Menurut Agung, dukungan dari pelanggan membuat semangat Revolt Industry semakin serius usai bencana yang dialaminya. Revolt Industry bahkan terus merekrut orang untuk menjadi pegawai yang saat ini berjumlah hingga 38 orang. Ini dilakukan karena permintaan produknya juga semakin meningkat. Selanjutnya bencana itu datang lagi dalam bentuk pandemi COVID-19 yang juga menurunkan omzet Revolt Industry.
"Kalau Revolt ini 7 tahun sebelum pandemi belum punya toko, tapi kami masukin ke toko-toko, ada di Jakarta, di Malaysia, ada di US, ada di Jepang juga. Nah kena pandemi ini namanya ritel, omzetnya drop 80%," ujarnya.
Agung menyebut mengakali pandemi itu dengan membuat campaign di media sosial hingga e-commerce yang berisi ajakan untuk membeli produk lokal. Tak lupa ia juga membuat diskon agar operasional Revolt Industry tetap berjalan, meski tak mengambil untung.
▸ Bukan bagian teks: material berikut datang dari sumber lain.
(* ===== verification/OrderErrors.v ===== *)
(** services/order_errors.py: the three outcomes of an order mutation, and the
    boundary [not_sent] that turns every failure before the SDK write into
    "this invocation sent nothing". *)

From S2P Require Import Prelude.

Definition not_sent_message : string :=
  "was refused before any request was sent to the gateway, so no order was sent by this invocation.".

(** The exception that leaves a [not_sent] block when [e] was raised inside. *)
Definition not_sent_exn (admitted identity_lookup : bool) (e : exn) : exn :=
  match e with
  | OrderNotSentError m a => OrderNotSentError m (admitted || a)
  | OrderOutcomeUnknownError _ | OrderReceiptUnreadableError _ => e
  | ExecutionStoreError _ =>
      if identity_lookup then e else OrderNotSentError not_sent_message admitted
  | TypeError _ => OrderNotSentError not_sent_message admitted
  | _ => if is_value_error e || is_runtime_error e
         then OrderNotSentError not_sent_message admitted
         else e
  end.

Definition not_sent (admitted identity_lookup : bool) {A} (r : result A) : result A :=
  match r with
  | Ok a => Ok a
  | Err e => Err (not_sent_exn admitted identity_lookup e)
  end.

(** The same boundary around a stateful block. *)
Definition not_sent_se (admitted identity_lookup : bool) {S A} (c : SE S A) : SE S A :=
  fun s => let '(r, s') := c s in (not_sent admitted identity_lookup r, s').

Definition claims_sent (e : exn) : bool :=
  match e with
  | OrderOutcomeUnknownError _ | OrderReceiptUnreadableError _ => true
  | _ => false
  end.

Lemma not_sent_ok ad il {A} (r : result A) a : not_sent ad il r = Ok a <-> r = Ok a.
Proof. destruct r; naive_solver. Qed.

Lemma not_sent_claims ad il e : claims_sent (not_sent_exn ad il e) = claims_sent e.
Proof. destruct e; try done. by destruct il. Qed.

(** Wrapping an already wrapped failure changes nothing but the admission flag. *)
Lemma not_sent_idemp il e :
  not_sent_exn false il (not_sent_exn false il e) = not_sent_exn false il e.
Proof. destruct e; try done. by destruct il. Qed.

Lemma preserves_not_sent {S A} (R : relation S) ad il (c : SE S A) :
  preserves R c -> preserves R (not_sent_se ad il c).
Proof.
  intros Hc s r s' H. unfold not_sent_se in H. destruct (c s) as [r1 s1] eqn:E.
  injection H as _ <-. by eapply Hc.
Qed.
#[export] Hint Resolve preserves_not_sent : preserves.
"(Campaign itu) nggak cukup juga. Supaya kita memulangkan 38 keluarga Revolt Industry, kita buka toko di masa pandemi, pas Desember tahun kemarin. Banyak yang bilang gila mas. Kamu pandemi malah buka toko, gila yah. Di situ kita malah, istilahnya, bertahan yang paling baik adalah menyerang. Yah karena nggak ada yang bisa kita lakukan kan, pantang menyerah itu," ujarnya.
Lebih lanjut Agung menjelaskan pandemi juga membuat pihaknya terus berinovasi dengan produk-produk baru. Ia juga bercerita selalu membagikan tentang produknya di media sosial dan mengarahkan penjualan ke Tokopedia.
"Tetap media sosial untuk media sharing our value yang mana mengarahkan penjualan ke media penjualan yang kami punya ada e-commerce Tokopedia. Kalau di Indonesia paling banyak dari Jakarta, Surabaya, Batam, Bali, Semarang. Kadang ada program bebas ongkir dan cashback itu sangat terbantu. Kita kan base-nya jualan online, ecommerce paling tinggi Tokopedia, selain website dan media sosial," ujarnya.
Lebih lanjut ia menyarankan untuk UMKM lain yang merambah platform digital agar tidak berpikiran jualan online seperti buka warung. Menurutnya, harus ada digital marketing yang pas untuk menarik pelanggan. Selain itu dibutuhkan konsistensi nilai dari produk yang ditawarkan.
"Yang selalu Revolt lakuin itu platform digital itu jangan kaya buka warung, ketika buka warung selesai kita nungguin customer datang, itu sama kaya mental buka warung. Selain digital marketing, buka e-commerce, kita juga harus share di media sosial tentang value yang kita punya, tetap konsisten dengan produk kualitas bagus, share value yang brand yang kita punya," ujarnya.
"Kuncinya tetap konsisten, karena ada beberapa brand karena pandemi menurunkan kualitas, alhasil keluar dari value atau visi misi brand-nya," pungkasnya.